» The task
Please give back, word for word, only the lines starting at the one containing "(name : string) (default_value : float)" and ending at the one containing "unfold boolean_word." within the material below.

» Given entries
(** * manopla: the move-selection engine of the training cadence generator

    A shallow embedding of the Go program: the catalog filter
    [applyGlobalOptions], the rule engine ([applyRules], [nextMove]) and the
    round loop of [main], followed by the properties of the specification.

    Conventions of the embedding.
    - Go's [int] is modelled by [Z].  The subtraction [o.seqSize-1] is
      evaluated behind the guard [o.seqSize >= 4] and cannot wrap around; the
      sum [level+1] of manopla.go can, and is written with its wrap-around.
    - [float64] is modelled by the binary64 primitive floats, [m.prob <= p]
      by [PrimFloat.leb].
    - [math/rand] is not part of the repository: its global source is an
      interface ([RandSource]) whose state is threaded explicitly.
    - A run-time panic is a value of type [panic]. *)

From Stdlib Require Import String Ascii ZArith List Bool Lia PrimFloat.
Import ListNotations.
Open Scope Z_scope.
Set Warnings "-inexact-float".

(** ** Data model *)

Record move := Move {
  name : string;
  front : bool;
  back : bool;
  leg : bool;
  prob : float
}.

(** [g_seqSize] is the field [seqSize] of [globalOptions], [seqSize] the one
    of [rulesOptions]; [interval] is a [time.Duration], a count of
    nanoseconds. *)
Record globalOptions := GlobalOptions {
  maxDistinct : Z;
  g_seqSize : Z;
  onlyArm : bool;
  onlyLeg : bool;
  interval : Z
}.

Record rulesOptions := RulesOptions {
  isFront : bool;
  previousMoves : list move;
  seqSize : Z
}.
Lemma get_float_from_env_announces {float : Type}
    (float_of_str : string → option float) (str_float : float → string)
    (name : string) (default_value : float) :
  announces_fallback (get_float_from_env float_of_str str_float name default_value) name
    (λ v, bool_decide (is_Some (float_of_str v))).
Proof.
  intros w. destruct (environ w !! name) as [v|] eqn:Hv.
  - destruct (float_of_str v) as [x|] eqn:Hx.
    + rewrite bool_decide_eq_true_2 by done. apply new_events_unchanged.
      unfold get_float_from_env, py_float. py_run. by rewrite Hv, Hx.
    + rewrite bool_decide_eq_false_2 by (by intros [??]).
      eexists. apply new_events_one.
      unfold get_float_from_env, py_float. py_run. by rewrite Hv, Hx.
  - eexists. apply new_events_one.
    unfold get_float_from_env. py_run. by rewrite Hv.
Qed.

Lemma boolean_word_split (v : string) :
  boolean_word v
  = bool_decide (lower v ∈ ["true"; "1"; "yes"; "on"])
    || bool_decide (lower v ∈ ["false"; "0"; "no"; "off"]).
Proof.
  unfold boolean_word.
  destruct (decide (lower v ∈ ["true"; "1"; "yes"; "on"])) as [Ht | Ht];
    destruct (decide (lower v ∈ ["false"; "0"; "no"; "off"])) as [Hf | Hf];
    rewrite ?(bool_decide_eq_true_2 _ Ht), ?(bool_decide_eq_false_2 _ Ht),
      ?(bool_decide_eq_true_2 _ Hf), ?(bool_decide_eq_false_2 _ Hf); simpl;
    [apply bool_decide_eq_true_2 .. | apply bool_decide_eq_false_2; intros Hin;
                                       apply list_elem_of_In in Hin];
    rewrite ?list_elem_of_In in *; simpl in *; tauto.
Qed.

Lemma get_boolean_from_env_announces (name : string) (default_value : bool) :
  announces_fallback (get_boolean_from_env name default_value) name boolean_word.
Proof.
  intros w. destruct (environ w !! name) as [v|] eqn:Hv.
  - rewrite boolean_word_split.
    destruct (bool_decide (lower v ∈ ["true"; "1"; "yes"; "on"])) eqn:Ht; simpl.
    { apply new_events_unchanged.
      unfold get_boolean_from_env. py_run. by rewrite Hv, Ht. }
    destruct (bool_decide (lower v ∈ ["false"; "0"; "no"; "off"])) eqn:Hf.
    { apply new_events_unchanged.
      unfold get_boolean_from_env. py_run. by rewrite Hv, Ht, Hf. }
    eexists. apply new_events_one.
    unfold get_boolean_from_env. py_run. by rewrite Hv, Ht, Hf.
  - eexists. apply new_events_one.
    unfold get_boolean_from_env. py_run. by rewrite Hv.
Qed.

» Answer below
    (name : string) (default_value : float) :
  announces_fallback (get_float_from_env float_of_str str_float name default_value) name
    (λ v, bool_decide (is_Some (float_of_str v))).
Proof.
  intros w. destruct (environ w !! name) as [v|] eqn:Hv.
  - destruct (float_of_str v) as [x|] eqn:Hx.
    + rewrite bool_decide_eq_true_2 by done. apply new_events_unchanged.
      unfold get_float_from_env, py_float. py_run. by rewrite Hv, Hx.
    + rewrite bool_decide_eq_false_2 by (by intros [??]).
      eexists. apply new_events_one.
      unfold get_float_from_env, py_float. py_run. by rewrite Hv, Hx.
  - eexists. apply new_events_one.
    unfold get_float_from_env. py_run. by rewrite Hv.
Qed.

Lemma boolean_word_split (v : string) :
  boolean_word v
  = bool_decide (lower v ∈ ["true"; "1"; "yes"; "on"])
    || bool_decide (lower v ∈ ["false"; "0"; "no"; "off"]).
Proof.
  unfold boolean_word.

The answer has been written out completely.